How is AI changing the entertainment industry?
AI is accelerating creation and distribution—helping with ideation, editing workflows, subtitles/dubbing, and personalization—while also raising new questions around rights, authenticity, and trust.
Are ad-supported streaming services growing?
Yes. Nielsen’s Q3 2025 ad-supported TV analysis shows streaming held the largest share of ad-supported TV, ahead of cable and broadcast in that period.
Will streaming bundles become more common?
Most signs point to yes. Research forecasts bundling growth through 2029, and services are actively testing more flexible packaging (like genre-based plans).
Why are video podcasts becoming more popular?

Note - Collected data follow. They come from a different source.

Lemma frame_modify (f : S -> S) : (forall s, R s (f s)) -> Frame R (js_modify f).
Proof. intros H s. apply H. Qed.

#[export] Instance frame_bind {A B} (m : js S A) (k : A -> js S B) :
  Frame R m -> (forall a, Frame R (k a)) -> Frame R (js_bind m k).
Proof.
  intros Hm Hk s. unfold js_bind. pose proof (Hm s) as H1.
  destruct (m s) as [[e|a] s1]; cbn in *; [exact H1|].
  etransitivity; [exact H1|apply Hk].
Qed.

#[export] Instance frame_try {A} (m : js S A) (h : js_error -> js S A) :
  Frame R m -> (forall e, Frame R (h e)) -> Frame R (js_try m h).
Proof.
  intros Hm Hh s. unfold js_try. pose proof (Hm s) as H1.
  destruct (m s) as [[e|a] s1]; cbn in *; [|exact H1].
  etransitivity; [exact H1|apply Hh].
Qed.

#[export] Instance frame_iter {A} (f : A -> js S unit) l :
  (forall x, Frame R (f x)) -> Frame R (js_iter f l).
Proof. intros Hf. induction l as [|x l IH]; simpl; typeclasses eauto. Qed.
#[export] Instance frame_forall {A} (f : A -> js S bool) l :
  (forall x, Frame R (f x)) -> Frame R (js_forall f l).
Proof. intros Hf. induction l as [|x l IH]; simpl; typeclasses eauto. Qed.
End FrameInstances.

#[export] Typeclasses Opaque js_ret js_get js_throw js_lift js_modify js_bind js_try js_iter js_forall.

(** Close [R s (snd (m s))] by a [Frame R m] that type-class search finds
    once [unf] has unfolded the page's definitions. *)
Ltac frame_with R unf :=
  match goal with |- R ?s (snd (?m ?s)) =>
    let F := fresh in assert (F : Frame R m) by (unf; typeclasses eauto); exact (F s)
  end.

(** "The field [pi] is left alone." *)
Definition same_on {S B} (pi : S -> B) (s s' : S) : Prop := pi s' = pi s.
(* ===== verification/ProductList.v ===== *)
(** * The product list page controller ([shop/product-list.js])

    The script's closure holds [currentFilters], [allProducts] and
    [filteredProducts]; its listeners read and write the DOM of the page.
    [State] gathers both: the closure variables, the values of the form
    controls, the parts of the DOM the script changes (product visibility,
    the placeholder, the count, the active-filter tags, the cart buttons
    and badges, the toasts, inline styles), [localStorage], the cookie,
    pending [fetch] requests, and the timer queue of [EventLoop.v].

    Each function of the script is a definition in the [js] monad
    ([EventLoop.v]) under its own name; each [setTimeout] callback is an
    [Action]; each listener is reached through an [Event] in [handle].
    The page is an instance of [Page], so that [reachable] states and
    their invariants are available.

    The page's markup is taken to contain every control the script looks
    up by id ([price-range], [min-price], [max-price], [apply-price-filter],
    [in-stock], [on-sale], [new-arrivals], [sort-by], [reset-filters],
    [products-container], [product-count], [active-filters]) and each
    checkbox inside a [.filter-checkbox]: the template renders them all,
    and the script dereferences several of them without a check. *)

From S2P Require Import Prelude JsBuiltins Json Format JsSort EventLoop Cookies ProductFilter.
From Stdlib Require Import Permutation Sorted.
From coqutil Require Import Datatypes.RecordSetters.
Import TriangleBracketNotations.

Open Scope string_scope.
Open Scope js_monad_scope.

(** ** Data *)

(** An element carrying inline styles: a kind and an index. *)
Definition elt : Type := (string * nat)%type.
Definition el (name : string) : elt := (name, O).
Definition product_el (p : Product.t) : elt := ("product", Product.element p).

(** The text of a toast: a string the script built, or the message of an
    exception raised by the engine. *)
Inductive Message := MText (s : string) | MEngine (e : js_error).

(** A [.toast-notification] in [document.body]. *)
#[projections(primitive)] Record Toast := mkToast {
  toast_id : nat;
  toast_type : string;
  toast_icon : string;
  toast_title : string;
  toast_message : Message;
  toast_autoClose : nat      (** the id of its [setTimeout(..., 5000)] *)
}.

(** A [.filter-tag] in [#active-filters]: its text and its [data-filter]. *)
#[projections(primitive)] Record Tag := mkTag { tag_id : nat; tag_text : string; tag_filter : string }.

(** The content of a cart button: the template's markup, or one of the
    two icons the script writes. *)
Inductive Html := Markup (s : string) | SpinnerIcon | CheckIcon.

#[projections(primitive)] Record CartButton := mkCartButton {
  variant_id : option string;      (** [data-variant-id] *)
  btn_html : Html;
  btn_disabled : bool;
  btn_success : bool               (** class [btn-success] *)
}.

(** A [fetch] in flight, with what its continuations closed over. *)
#[projections(primitive)] Record Request := mkRequest {
  req_id : nat;
  req_button : nat;
  req_url : string;
  req_csrf : option (list Z);      (** the [csrfmiddlewaretoken] and [X-CSRFToken] *)
  req_html : Html;                 (** [originalContent] *)
  req_transform : string           (** [originalTransform] *)
}.

(** The callbacks passed to [setTimeout]. *)
Inductive Action :=
| AStyles (e : elt) (writes : list (string * string))   (** style writes only *)
| AResetFilters                     (** [initResetFilters], after 300 ms *)
| ATagRemove (tag : nat)            (** [tag.remove()] *)
| ACartRestore (btn : nat) (html : Html) (transform : string)
| AToastAutoClose (toast : nat)
| AToastRemove (toast : nat).

#[projections(primitive)] Record State := mkState {
  currentFilters : Filters.t;
  allProducts : list Product.t;
  filteredProducts : list Product.t;
  (* controls *)
  slider_value : string;
  slider_max : string;
  slider_gradient : option Z * option Z;   (** the [value] and [max] its background shows *)
  min_input : string;
  max_input : string;
  price_display : string;
  cb_in_stock : bool;
  cb_on_sale : bool;
  cb_new_arrivals : bool;
  rating_radios : list (string * bool);    (** [id], [checked] *)
  sort_options : list string;
  sort_value : string;
  view_buttons : list (option string * bool);  (** [data-view], class [active] *)
  container_list : bool;                   (** class [view-list] *)
  container_grid : bool;                   (** class [view-grid] *)
  (* listing *)
  placeholder : option string;             (** the [.no-products-container], by its display *)
  count_text : string;
  tags : list Tag;
  next_tag : nat;
  (* cart *)
  cart_buttons : list CartButton;
  badges : list string;
  requests : list Request;
  next_request : nat;
  cart_events : list (option json);        (** [cartUpdated] details dispatched *)
  (* notifications *)
  toasts : list Toast;
  next_toast : nat;
  (* browser *)
  styles : gmap (elt * string) string;
  storage : gmap string string;
  storage_ok : bool;                       (** [localStorage] usable (not disabled or full) *)
  cookie : string;
  clock : Z;
  timers : list (timer Action);
  next_timer : nat
}.

(** The server-rendered page the script starts from. *)
#[projections(primitive)] Record PageMarkup := mkPageMarkup {
  m_cards : list Card;
  m_slider_value : string;
  m_slider_max : string;
  m_min_input : string;
  m_max_input : string;
  m_price_display : string;
  m_in_stock : bool;
  m_on_sale : bool;
  m_new_arrivals : bool;
  m_radios : list (string * bool);
  m_sort_options : list string;
  m_sort_value : string;
  m_view_buttons : list (option string * bool);
  m_container_list : bool;
  m_container_grid : bool;
  m_count_text : string;
  m_cart_buttons : list CartButton;
  m_badges : list string;
  m_storage : gmap string string;
  m_storage_ok : bool;
  m_cookie : string
}.

(** The DOM before [DOMContentLoaded]'s handler runs. *)
Definition markup_state (m : PageMarkup) : State :=
  mkState initialFilters [] [] (m_slider_value m) (m_slider_max m) (None, None)
    (m_min_input m) (m_max_input m) (m_price_display m)
    (m_in_stock m) (m_on_sale m) (m_new_arrivals m) (m_radios m)
    (m_sort_options m) (m_sort_value m) (m_view_buttons m)
    (m_container_list m) (m_container_grid m) None (m_count_text m) [] O
    (m_cart_buttons m) (m_badges m) [] O [] [] O ∅ (m_storage m) (m_storage_ok m)
    (m_cookie m) 0 [] O.

Definition PL (A : Type) : Type := js State A.

(** ** The DOM and the browser *)

Definition set_style (e : elt) (prop v : string) : PL unit :=
  js_modify (fun s => s <| styles ::= insert (e, prop) v |>).

Definition get_style (e : elt) (prop : string) (s : State) : string :=
  default "" (styles s !! (e, prop)).

Definition set_styles (e : elt) (ws : list (string * string)) : PL unit :=
  js_iter (fun w => set_style e (fst w) (snd w)) ws.

(** [setTimeout(cb, delay)]: returns the timer's id. *)
Definition setTimeout (delay : Z) (a : Action) : PL nat :=
  fun s =>
    let id := next_timer s in
    (inr id, s <| timers := schedule (timers s) (mkTimer (clock s + delay) id a) |>
               <| next_timer := S id |>).

Definition clearTimeout (id : nat) : PL unit :=
  js_modify (fun s => s <| timers ::= fun q => clear_timer q id |>).

Definition set_filters (f : Filters.t -> Filters.t) : PL unit :=
  js_modify (fun s => s <| currentFilters ::= f |>).

(** ** Notifications ([showNotification], lines 760-836) *)

Definition notification_icon (type : string) : string :=
  if type =? "success" then "check-circle"
  else if type =? "error" then "exclamation-circle"
  else if type =? "warning" then "exclamation-triangle"
  else "info-circle".

Definition getNotificationTitle (type : string) : string :=
  if type =? "success" then latin1 "Succès"
  else if type =? "error" then "Erreur"
  else if type =? "warning" then "Attention"
  else if type =? "info" then "Information"
  else "Notification".

Definition closeNotification (id : nat) : PL unit :=
  set_style ("toast", id) "transform" "translateX(400px)" ;;
  set_style ("toast", id) "opacity" "0" ;;
  _ <- setTimeout 300 (AToastRemove id) ;;
  js_ret tt.

Definition showNotification (message : Message) (type : string) : PL unit :=
  s <- js_get ;;
  let id := next_toast s in
  js_modify (fun s => s <| toasts ::= fun ts => app ts [mkToast id type (notification_icon type)
                                                     (getNotificationTitle type) message O] |>
                        <| next_toast := S id |>) ;;
  _ <- setTimeout 10 (AStyles ("toast", id) [("transform", "translateX(0)"); ("opacity", "1")]) ;;
  autoClose <- setTimeout 5000 (AToastAutoClose id) ;;
  js_modify (fun s => s <| toasts ::= List.map (fun t =>
                             if Nat.eqb (toast_id t) id then t <| toast_autoClose := autoClose |>
                             else t) |>).
Definition increaseClick (i : nat) : CP unit :=
  s <- js_get ;;
  match items s !! i with
  | Some it =>
      let currentValue := parseInt (qty_value it) in
      let maxValue := parseInt (qty_max it) in
      match currentValue, maxValue with
      | Some c, Some m =>
          if (c <? m)%Z then
            set_item i (fun it => it <| qty_value := Z_to_string (c + 1) |>) ;;
            (if (m <=? c + 1)%Z then set_item i (fun it => it <| inc_disabled := true |>)
             else js_ret tt) ;;
            set_item i (fun it => it <| dec_disabled := false |>) ;;
            submitQuantityUpdate i
          else showNotification (latin1 "Quantité maximale disponible : " ++ num_string maxValue) "warning"
      | _, _ => showNotification (latin1 "Quantité maximale disponible : " ++ num_string maxValue) "warning"
      end
  | None => js_ret tt
  end.

(** ** Removing a line, clearing the cart (lines 193-257) *)

Definition remove_prompt (productName : string) : string :=
  latin1 "Êtes-vous sûr de vouloir retirer " ++ String dq (productName ++ String dq "")
  ++ " de votre panier ?".

(** The [submit] listener of line [i]'s remove form; [ok] is the answer
    to [confirm]. *)
Definition removeSubmit (i : nat) (ok : bool) : CP unit :=
  s <- js_get ;;
  let productName := match items s !! i with
                     | Some it => match item_name it with
                                  | Some n => if String.eqb (trim n) "" then "cet article" else trim n
                                  | None => "cet article"
                                  end
                     | None => "cet article"
                     end in
  js_modify (fun s => s <| dialogs ::= fun d => app d [remove_prompt productName] |>) ;;
  if ok then
    showLoading ;;
    _ <- setTimeout 500 (ARemoveSubmit i) ;;
    js_ret tt
  else js_ret tt.

Definition clear_prompt (itemCount : nat) : string :=
  latin1 "Êtes-vous sûr de vouloir supprimer tous les articles ("
  ++ Z_to_string (Z.of_nat itemCount) ++ ") de votre panier ?".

Podcasting is expanding beyond audio into a “watchable” format. Edison Research reports that many people now both listen to and watch podcasts, and YouTube is a leading platform for weekly podcast users in the U.S.
Is gaming really bigger than movies and music?
Gaming is one of the largest entertainment categories globally. Newzoo projects $188.8B in games revenue in 2025 with billions of players, and broader outlooks forecast continued growth.
How are creators making money beyond ads?
Many creators are leaning into direct-to-fan monetization—memberships, paid communities, and digital products—reducing reliance on platform algorithms and ad rates.
Bottom Line: What these entertainment trends mean for the next era
The biggest entertainment trends over the next few years all point in the same direction: entertainment is becoming more platform-native, more interactive, and more relationship-driven. Social video will keep shaping what breaks into the mainstream, streaming will keep simplifying through ad tiers and bundles, and gaming will continue to blur the line between “watching” and “participating.”
At the same time, AI will accelerate production and localization while pushing the industry to tighten rules around rights and authenticity. The creators and brands that win won’t just chase views—they’ll build community, diversify revenue (especially direct-to-fan), and design content for discovery across multiple formats, from short clips to live experiences.